Tweet-Mining Lab (Weeks 8–9)

Due Tuesday, March 27, 2018 (before class)

For this lab, you will be mining tweets using Twitter's search API, choosing your own search terms, and analyzing the results. For most of this lab, instead of step-by-step instructions, you will have open-ended analytical questions to answer, using techniques learned in the Pandas Foundations course on DataCamp.

For this lab, you will have two weeks instead of the usual one week. As usual, you may work with a partner. But for this project, you must work with a partner with whom you have not collaborated yet in this course.

To get started, you need a Twitter developer account. To get setup, follow Steps 1–3 of Zach Whalen's How to Make a Twitter Bot instructions. Note that instead of using his Google Sheet and entering your credentials there, you'll be putting those credentials in your Python code (below).

Then you need to decide what kind of tweets to mine. Perform some searches on the Twitter website/app, looking at both the "top" and "latest" results. (The search API will return the "latest" results.) Then decide what you'd like to mine on Twitter.

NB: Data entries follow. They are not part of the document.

(** C9: the json export is the serialization, pretty-printed with an
    indentation of two spaces, of an object with the export time as
    [toISOString] gives it (of ISO-8601 shape), the number of items, the
    number of completed items (the length of the list of the items whose
    [completed] is true) and the array of all item records; read as
    JSON it is that object. For the single item of the example the object
    has total 1, completed 0 and a todos array with exactly that record. *)
Theorem json_export_layout `{Runtime} (now : Date) (items : list Todo) :
  generateExportContent json now items =
    js "{" ++ LF :: js "  " ++ QUOTE :: js "exportTime" ++ QUOTE :: js ": "
    ++ QuoteJSONString (toISOString now) ++ js ","
    ++ LF :: js "  " ++ QUOTE :: js "total" ++ QUOTE :: js ": "
    ++ Number_toString (Z.of_nat (length items)) ++ js ","
    ++ LF :: js "  " ++ QUOTE :: js "completed" ++ QUOTE :: js ": "
    ++ Number_toString (Z.of_nat (length (List.filter completed items))) ++ js ","
    ++ LF :: js "  " ++ QUOTE :: js "todos" ++ QUOTE :: js ": "
    ++ serialize (js "  ") (js "  ") (JArr (map Todo_toJS items))
    ++ LF :: js "}"
  /\ serialize (js "  ") (js "  ") (JArr (map Todo_toJS items)) =
       match items with
       | [] => js "[]"
       | _ :: _ =>
         js "[" ++ LF :: js "    "
         ++ join (js "," ++ LF :: js "    ")
              (map
                 (fun t =>
                    js "{" ++ LF :: js "      " ++ QUOTE :: js "id" ++ QUOTE :: js ": "
                    ++ Number_toString (id t) ++ js ","
                    ++ LF :: js "      " ++ QUOTE :: js "text" ++ QUOTE :: js ": "
                    ++ QuoteJSONString (text t) ++ js ","
                    ++ LF :: js "      " ++ QUOTE :: js "completed" ++ QUOTE :: js ": "
                    ++ Boolean_toString (completed t) ++ js ","
                    ++ LF :: js "      " ++ QUOTE :: js "priority" ++ QUOTE :: js ": "
                    ++ QuoteJSONString (Priority_toString (priority t))
                    ++ LF :: js "    }")
                 items)
         ++ LF :: js "  ]"
       end
  /\ (Forall wf_todo items ->
      Z.of_nat (length items) <= Z.of_N MAX_SAFE_INTEGER ->
      JSON_parse (generateExportContent json now items) =
        Parsed (JObj [(js "exportTime", JStr (toISOString now));
                      (js "total", JNum (Z.of_nat (length items)));
                      (js "completed", JNum (Z.of_nat (length (List.filter completed items))));
                      (js "todos", JArr (map Todo_toJS items))]))
  /\ (0 <= YearFromTime (getTime now) <= 9999 -> iso8601_utc (toISOString now))
  /\ JSON_parse (generateExportContent json now [buyMilk]) =
       Parsed (JObj [(js "exportTime", JStr (toISOString now));
                     (js "total", JNum 1);
                     (js "completed", JNum 0);
                     (js "todos",
                      JArr [JObj [(js "id", JNum 1);
                                  (js "text", JStr (js "Buy milk"));
                                  (js "completed", JBool false);
                                  (js "priority", JStr (js "high"))]])]).
Proof.
  assert (forall l, Forall wf_todo l ->
            Z.of_nat (length l) <= Z.of_N MAX_SAFE_INTEGER ->
            JSON_parse (generateExportContent json now l) =
              Parsed (exportObject now l)) as Hparse.
  { intros l Hwf Hlen. unfold generateExportContent, JSON_stringify_indent.
    apply (JSON_parse_stringify (js "  ")); [done|].
    by apply wf_value_exportObject. }
  split; [|split; [|split; [|split]]].
  - unfold generateExportContent, JSON_stringify_indent. cbn [Nat.min repeat_].
    change (js " " ++ js " " ++ []) with (js "  ").
    cbn [serialize map fst snd isEmpty join]. rewrite <- !app_assoc. reflexivity.
  - destruct items as [|t l]; [reflexivity|].
    change (map Todo_toJS (t :: l)) with (Todo_toJS t :: map Todo_toJS l).
    rewrite serialize_JArr. unfold lead, trail.
    change (isEmpty (js "  ")) with false. cbn iota.
    change (Todo_toJS t :: map Todo_toJS l) with (map Todo_toJS (t :: l)).
    rewrite (map_map Todo_toJS).
    match goal with
    | |- _ = _ ++ _ :: _ ++ join _ (map ?g _) ++ _ =>
      rewrite (map_ext _ g); [reflexivity|]
    end.
    intros t'. cbn [serialize map fst snd isEmpty join Todo_toJS].
    rewrite <- !app_assoc. reflexivity.
  - apply Hparse.
  - apply toISOString_iso8601.
  - apply (Hparse [buyMilk]); [|cbn; unfold MAX_SAFE_INTEGER; lia].
    repeat constructor; cbn; lia.
Qed.

Lemma json_export_layout_witness :
  let now := mkDate 1709210096789 (-480) in
  let items := [buyMilk; mkTodo 2 (js "Walk") true low;
                mkTodo 3 (js "Read") true medium] in
  Forall wf_todo items
  /\ Z.of_nat (length items) <= Z.of_N MAX_SAFE_INTEGER
  /\ 0 <= YearFromTime (getTime now) <= 9999
  /\ JSON_parse (generateExportContent (H := sampleHost) json now items) =
       Parsed (JObj [(js "exportTime", JStr (js "2024-02-29T12:34:56.789Z"));
                     (js "total", JNum 3);
                     (js "completed", JNum 2);
                     (js "todos",
                      JArr [JObj [(js "id", JNum 1);
                                  (js "text", JStr (js "Buy milk"));
                                  (js "completed", JBool false);
                                  (js "priority", JStr (js "high"))];
                            JObj [(js "id", JNum 2);
                                  (js "text", JStr (js "Walk"));
                                  (js "completed", JBool true);
                                  (js "priority", JStr (js "low"))];
                            JObj [(js "id", JNum 3);
                                  (js "text", JStr (js "Read"));
                                  (js "completed", JBool true);
                                  (js "priority", JStr (js "medium"))]])])
  /\ iso8601_utc (js "2024-02-29T12:34:56.789Z").
Proof.
  cbn zeta.
  assert (Forall wf_todo
            [buyMilk; mkTodo 2 (js "Walk") true low;
             mkTodo 3 (js "Read") true medium]) as Hwf
    by (repeat constructor; cbn; lia).
  assert (Z.of_nat (length [buyMilk; mkTodo 2 (js "Walk") true low;
                            mkTodo 3 (js "Read") true medium])
          <= Z.of_N MAX_SAFE_INTEGER) as Hlen
    by (vm_compute; discriminate).
  assert (0 <= YearFromTime (getTime (mkDate 1709210096789 (-480))) <= 9999)
    as Hy by (vm_compute; split; discriminate).
  split; [exact Hwf|]. split; [exact Hlen|]. split; [exact Hy|].
  pose proof (json_export_layout (H := sampleHost)
                (mkDate 1709210096789 (-480))
                [buyMilk; mkTodo 2 (js "Walk") true low;
                 mkTodo 3 (js "Read") true medium])
    as (_ & _ & Hparse & Hiso & _).
  split; [exact (Hparse Hwf Hlen) | exact (Hiso Hy)].
Defined.

(** * Further properties of the handlers *)

(** ** Completion and deletion *)

Lemma State_eq (s : State) :
  mkState (todos s) (inputValue s) (selectedPriority s) (selectedIds s)
    (exportDropdownOpen s) = s.
Proof. by destruct s. Qed.

(** X1: [toggleTodo] is an involution on the whole state; it keeps ids,
    texts, priorities and the order of the items, flips [completed] of
    exactly the items with the given id, and changes nothing when no item
    has that id. *)
Theorem toggleTodo_involution (i : Z) (s : State) :
  toggleTodo i (toggleTodo i s) = s
  /\ map id (todos (toggleTodo i s)) = map id (todos s)
  /\ map text (todos (toggleTodo i s)) = map text (todos s)
  /\ map priority (todos (toggleTodo i s)) = map priority (todos s)
  /\ map completed (todos (toggleTodo i s)) =
       map (fun t => if id t =? i then negb (completed t) else completed t)
         (todos s)
  /\ (~ In i (map id (todos s)) -> toggleTodo i s = s).
Proof.
  assert (forall l : list Todo,
            map (fun todo => if id todo =? i
                             then mkTodo (id todo) (text todo)
                                    (negb (completed todo)) (priority todo)
                             else todo)
              (map (fun todo => if id todo =? i
                                then mkTodo (id todo) (text todo)
                                       (negb (completed todo)) (priority todo)
                                else todo) l) = l) as Htwice.
  { intros l. rewrite map_map. rewrite <- (map_id l) at 2. apply map_ext.
    intros [j tx c p]. cbn. destruct (j =? i) eqn:E; cbn; [|by rewrite E].
    by rewrite E, negb_involutive. }
  split; [|split; [|split; [|split; [|split]]]].
  - unfold toggleTodo, setTodos; cbn. rewrite Htwice. apply State_eq.
  - unfold toggleTodo; cbn. rewrite map_map. apply map_ext.
    intros t. by destruct (id t =? i).
  - unfold toggleTodo; cbn. rewrite map_map. apply map_ext.
    intros t. by destruct (id t =? i).
  - unfold toggleTodo; cbn. rewrite map_map. apply map_ext.
    intros t. by destruct (id t =? i).
  - unfold toggleTodo; cbn. rewrite map_map. apply map_ext.
    intros t. by destruct (id t =? i).
  - intros Hni. destruct s as [l iv sp sel o].
    unfold toggleTodo, setTodos; cbn in *. f_equal.
    rewrite <- (map_id l) at 2. apply map_ext_in.
    intros t Hin. destruct (Z.eqb_spec (id t) i) as [<-|]; [|done].
    destruct Hni. by apply in_map.
Qed.

Lemma toggleTodo_involution_witness :
  let s := mkState [mkTodo 1 (js "a") false medium] [] medium ∅ false in
  ~ In 7 (map id (todos s)) /\ toggleTodo 7 s = s.
Proof.
  cbn zeta.
  assert (~ In 7 (map id [mkTodo 1 (js "a") false medium])) as Hni
    by (cbn; lia).
  split; [exact Hni|].
  exact (proj2 (proj2 (proj2 (proj2 (proj2
           (toggleTodo_involution 7
              (mkState [mkTodo 1 (js "a") false medium] [] medium ∅ false))))))
           Hni).
Defined.

Lemma filter_filter_same {A} (f : A -> bool) (l : list A) :
  List.filter f (List.filter f l) = List.filter f l.
Proof.
  induction l as [|x l IH]; [done|]. cbn. destruct (f x) eqn:E; cbn.
  - by rewrite E, IH.
  - exact IH.
Qed.

Lemma filter_all {A} (f : A -> bool) (l : list A) :
  (forall x, In x l -> f x = true) -> List.filter f l = l.
Proof.
  induction l as [|x l IH]; intros Hall; [done|]. cbn.
  rewrite (Hall x) by (by left). f_equal. apply IH. intros y Hy.
  apply Hall. by right.
Qed.

(** X2: [deleteTodo] removes every item with the given id and keeps the
    other items in their order; the id is then neither among the items nor
    in the selection; a second call changes nothing; and when no item has
    the id and the id is not selected, the first call changes nothing. *)
Theorem deleteTodo_spec (i : Z) (s : State) :
  todos (deleteTodo i s) = List.filter (fun todo => negb (id todo =? i)) (todos s)
  /\ ~ In i (map id (todos (deleteTodo i s)))
  /\ (i ∉ selectedIds (deleteTodo i s))
  /\ (forall j, j <> i ->
        (j ∈ selectedIds (deleteTodo i s) <-> j ∈ selectedIds s)
        /\ (In j (map id (todos (deleteTodo i s))) <-> In j (map id (todos s))))
  /\ deleteTodo i (deleteTodo i s) = deleteTodo i s
  /\ (~ In i (map id (todos s)) -> i ∉ selectedIds s -> deleteTodo i s = s).
Proof.
  split; [done|]. split; [|split; [|split; [|split]]].
  - cbn. rewrite in_map_iff. intros (t & Ht & Hin).
    apply filter_In in Hin as [_ Hne]. apply negb_true_iff, Z.eqb_neq in Hne.
    done.
  - cbn. set_solver.
  - intros j Hj. split; [cbn; set_solver|]. cbn.
    rewrite !in_map_iff. split; intros (t & Ht & Hin); exists t; split; try done.
    + by apply filter_In in Hin as [Hin _].
    + apply filter_In. split; [done|]. apply negb_true_iff, Z.eqb_neq. lia.
  - unfold deleteTodo, setTodos, setSelectedIds; cbn.
    rewrite filter_filter_same. f_equal. set_solver.
  - intros Hni Hns. destruct s as [l iv sp sel o].
    unfold deleteTodo, setTodos, setSelectedIds; cbn in *. f_equal.
    + apply filter_all. intros t Hin. apply negb_true_iff, Z.eqb_neq.
      intros <-. destruct Hni. by apply in_map.
    + set_solver.
Qed.

Lemma deleteTodo_spec_witness :
  let s := mkState [mkTodo 1 (js "a") false medium] [] medium ∅ false in
  ~ In 7 (map id (todos s)) /\ (7 ∉ selectedIds s) /\ deleteTodo 7 s = s.
Proof.
  cbn zeta.
  assert (~ In 7 (map id [mkTodo 1 (js "a") false medium])) as Hni
    by (cbn; lia).
  assert (7 ∉ (∅ : gset Z)) as Hns by set_solver.
  split; [exact Hni|]. split; [exact Hns|].
  exact (proj2 (proj2 (proj2 (proj2 (proj2
           (deleteTodo_spec 7
              (mkState [mkTodo 1 (js "a") false medium] [] medium ∅ false))))))
           Hni Hns).
Defined.

(** ** Selection *)

(** X3: [toggleSelect] is an involution on the whole state; one call
    changes the membership of the given id in the selection and of no
    other, and leaves the items alone. *)
Theorem toggleSelect_involution (i : Z) (s : State) :
  toggleSelect i (toggleSelect i s) = s
  /\ todos (toggleSelect i s) = todos s
  /\ (i ∈ selectedIds (toggleSelect i s) <-> i ∉ selectedIds s)
  /\ (forall j, j <> i ->
        (j ∈ selectedIds (toggleSelect i s) <-> j ∈ selectedIds s)).
Proof.
  destruct s as [l iv sp sel o]. unfold toggleSelect, setSelectedIds; cbn.
  split; [|split; [done|split]].
  - f_equal. destruct (decide (i ∈ sel)) as [Hi|Hi].
    + rewrite (bool_decide_eq_true_2 _ Hi).
      rewrite bool_decide_eq_false_2 by set_solver.
      apply set_eq. intros x. destruct (decide (x = i)); set_solver.
    + rewrite (bool_decide_eq_false_2 _ Hi).
      rewrite bool_decide_eq_true_2 by set_solver. set_solver.
  - destruct (decide (i ∈ sel)) as [Hi|Hi].
    + rewrite (bool_decide_eq_true_2 _ Hi). set_solver.
    + rewrite (bool_decide_eq_false_2 _ Hi). set_solver.
  - intros j Hj. destruct (decide (i ∈ sel)) as [Hi|Hi].
    + rewrite (bool_decide_eq_true_2 _ Hi). set_solver.
    + rewrite (bool_decide_eq_false_2 _ Hi). set_solver.
Qed.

The search API will not return tweets more than 12 days old, so choose something that is interesting in the last week, or just generally.

Once you've hone in on a topic, choose multiple search terms for that topic, so you can make some comparisons between them. For example, "Duke" and "UNC"; "Trump" and "Putin"; etc. You'll want search terms that come up frequently enough to return interesting results, but not so often (like "Trump") that thousands of tweets only go back in time a few minutes/hours.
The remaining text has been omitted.